Brent Council cancels post-op carers for Dollis Hill woman on Universal Credit after wrongly asking her to pay for them

Violet's ankle in plaster. Picture: Violet Kerr

Violet's ankle in plaster. Picture: Violet Kerr - Credit: Archant

A 58-year-old woman on Universal Credit was left to fend for herself following ankle surgery after Brent Council backtracked on a pledge to pay for her care.

A letter Violet Kerr was sent recognising that she should pay nothing for carers – but only after sh

A letter Violet Kerr was sent recognising that she should pay nothing for carers but only after shed been sent one two weeks earlier saying she should pay £45.40 a week. - Credit: Archant

Violet Kerr, from Dollis Hill, was left to foot the £45.40 weekly bill for her post-surgery care, despite only living off £70 a month after bills and rent are deducted from her Universal Credit payment.

It meant she had to cope without carers for weeks, ending up in A&E with an infection, before a complaint to Brent Council finally saw them reinstated.

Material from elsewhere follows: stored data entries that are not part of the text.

(** * SSHLibrary: the Java (Trilead) client, [src/SSHLibrary/javaclient.py]

    A shallow embedding of [JavaSSHClient], [SFTPClient] and [RemoteCommand].
    The Trilead objects the module drives ([Connection], [Session],
    [SFTPv3Client]) and the [java.io] streams are not part of the
    repository: they appear here as interfaces (type classes over an
    abstract world), and as one in-memory implementation used to run the
    code on concrete inputs. *)

From Stdlib Require Import ZArith Lia Ascii String.
From stdpp Require Import base gmap strings list.

Open Scope string_scope.
Open Scope list_scope.
Open Scope Z_scope.

(** ** Exceptions

    The classes that the module raises or catches, and the Java ones that can
    cross it.  [SFTPException], [FileNotFoundException] and
    [UnsupportedEncodingException] extend [java.io.IOException]; Jython
    lets [except IOError] catch [java.io.IOException] and its subclasses. *)

Inductive exn : Type :=
| SSHClientException
| IOException
| SFTPException
| FileNotFoundException
| IndexOutOfBoundsException
| IllegalArgumentException
| AttributeError
| ValueError
| UnsupportedEncodingException.

(** [except IOException] *)
Definition isinstance_IOException (e : exn) : bool :=
  match e with
  | IOException | SFTPException | FileNotFoundException
  | UnsupportedEncodingException => true
  | _ => false
  end.

(** [except IOError] under Jython *)
Definition isinstance_IOError (e : exn) : bool := isinstance_IOException e.

(** [except SFTPException] *)
Definition isinstance_SFTPException (e : exn) : bool :=
  match e with
  | SFTPException => true
  | _ => false
  end.

(** ** Outcomes and the state-and-exception monad

    A call returns, raises, waits on a stream with nothing buffered
    ([Blocks]), or is cut off by the bound put on a [while True] loop
    ([OutOfFuel]).  The state survives a raise: what was done before the
    exception stays done. *)

Inductive outcome (A : Type) : Type :=
| Return (a : A)
| Raise (e : exn)
| Blocks
| OutOfFuel.

Arguments Return {A} a.
Arguments Raise {A} e.
Arguments Blocks {A}.
Arguments OutOfFuel {A}.

Definition M (S A : Type) : Type := S -> outcome A * S.

Definition ret {S A : Type} (a : A) : M S A := fun s => (Return a, s).

Definition raise {S A : Type} (e : exn) : M S A := fun s => (Raise e, s).

Definition out_of_fuel {S A : Type} : M S A := fun s => (OutOfFuel, s).

Definition bind {S A B : Type} (m : M S A) (k : A -> M S B) : M S B :=
  fun s =>
    match m s with
    | (Return a, s') => k a s'
    | (Raise e, s') => (Raise e, s')
    | (Blocks, s') => (Blocks, s')
    | (OutOfFuel, s') => (OutOfFuel, s')
    end.

(** [try: m except C: h], with [catches] the test [isinstance(e, C)] *)
Definition try_except {S A : Type} (m : M S A) (catches : exn -> bool)
    (h : M S A) : M S A :=
  fun s =>
    match m s with
    | (Raise e, s') => if catches e then h s' else (Raise e, s')
    | r => r
    end.

Declare Scope py_scope.
Delimit Scope py_scope with py.
Notation "x <- m ;; k" := (bind m (fun x => k))
  (at level 100, m at next level, right associativity) : py_scope.
Notation "m ;;; k" := (bind m (fun _ => k))
  (at level 100, right associativity) : py_scope.
Open Scope py_scope.

(** ** Data of the Trilead API *)

(** A Java [byte]: an integer in [-128, 127]. *)
Abbreviation jbyte := Z (only parsing).

(** [SFTPv3FileHandle], opaque to the client. *)
Abbreviation handle := nat (only parsing).

(** [SFTPv3FileAttributes]: the two fields the module reads or writes. *)
Record SFTPv3FileAttributes : Type := mkAttrs {
  attrs_size : Z;
  attrs_permissions : Z
}.

(** A [java.io.FileOutputStream] object. *)
Abbreviation ostream := nat (only parsing).

(** The two output streams of a [Session]. *)
Inductive std_stream : Type := Stdout | Stderr.

(** ** Calls made on the collaborators, as they are observed

    Every call the module makes on a Trilead or [java.io] object is recorded
    with its result, in call order. *)

Inductive event : Type :=
| ev_authenticateWithPassword (username password : string) (r : outcome bool)
| ev_authenticateWithPublicKey (username keyfile password : string)
    (r : outcome bool)
| ev_client_absolute_path (path : string) (r : outcome string)
| ev_stat (path : string) (r : outcome SFTPv3FileAttributes)
| ev_mkdir (path : string) (mode : Z) (r : outcome unit)
| ev_createFile (path : string) (r : outcome handle)
| ev_fstat (h : handle) (r : outcome SFTPv3FileAttributes)
| ev_fsetstat (h : handle) (a : SFTPv3FileAttributes) (r : outcome unit)
| ev_openFileRO (path : string) (r : outcome handle)
| ev_read (h : handle) (fileOffset len : Z) (r : outcome (option (list jbyte)))
| ev_closeFile (h : handle) (r : outcome unit)
| ev_FileOutputStream (path : string) (r : outcome ostream)
| ev_write (f : ostream) (bytes : list jbyte) (r : outcome unit)
| ev_flush (f : ostream) (r : outcome unit)
| ev_close (f : ostream) (r : outcome unit)
| ev_available (r : outcome Z)
| ev_stream_read (len : Z) (r : outcome (option (list jbyte)))
| ev_getStdout (r : outcome std_stream)
| ev_getStderr (r : outcome std_stream)
| ev_StreamGobbler (s : std_stream) (r : outcome (list jbyte))
| ev_getExitStatus (r : outcome (option Z))
| ev_session_close (r : outcome unit).

Record run (W : Type) : Type := mkRun {
  world : W;
  trace : list event
}.

Arguments mkRun {W} world trace.
Arguments world {W} r.
Arguments trace {W} r.

(** Perform [op] on the world and append the observed call to the trace. *)
Definition call {W A : Type} (mk : outcome A -> event)
    (op : W -> outcome A * W) : M (run W) A :=
  fun s =>
    let (r, w') := op (world s) in
    (r, mkRun w' (trace s ++ [mk r])).

(** ** Interfaces of the collaborators *)

(** [com.trilead.ssh2.Connection] *)
Class Connection (W : Type) : Type := {
  conn_authenticateWithPassword : string -> string -> W -> outcome bool * W;
  conn_authenticateWithPublicKey :
    string -> string -> string -> W -> outcome bool * W
}.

She told the Brent & Kilburn Times: "All the council saw was that I had £317 of my own money but really, I only had £70 after you took out £200 for rent, £30 for my phone bill, and £17 I pay for an advancement that I had to ask for because I could not wait for my Universal Credit to come through."

Violet, who'd an op on her left ankle, had been told the council would cover the cost of carers for the six weeks her leg remained in a cast.

So she was surprised when her social worker told her she would have to pay a "small amount" for care herself after she was discharged in August from the Royal Surrey County Hospital.

Her carers were removed after just a few days when it became apparent she could not pay.

Most Read

Violet, who suffers from type 2 diabetes and mental health issues, was left to fend for herself for nine days before an infection engulfed her ankle and upper calf, forcing her to visit A&E.

She said: "I had to walk around with a cast on my leg. The pain got so bad that I had to go without food. I ended up crying all the time."

Violet waited just under seven hours to see a doctor before she decided to leave, getting a cab driver to help her home.

She said: "I was so weak coming home that the taxi driver had to help me inside."

With her leg in increasing pain, only after she lodged another complaint to Brent Council's social services finance department did she manage to get her carers reinstated.

A Brent Council spokesperson said: "We are very sorry about the inconvenience Violet Kerr has faced.

"Due to the way information is shown on the DWP database, we believed that Violet's Universal Credit was paid weekly, not monthly, so our calculations for Violet's contribution reflected this. When we send notification letters to customers, we always ask them to contact us straight away if they believe any of the information we have for them is incorrect.

"As soon as we were made aware of our mistake we updated Violet's contribution amount."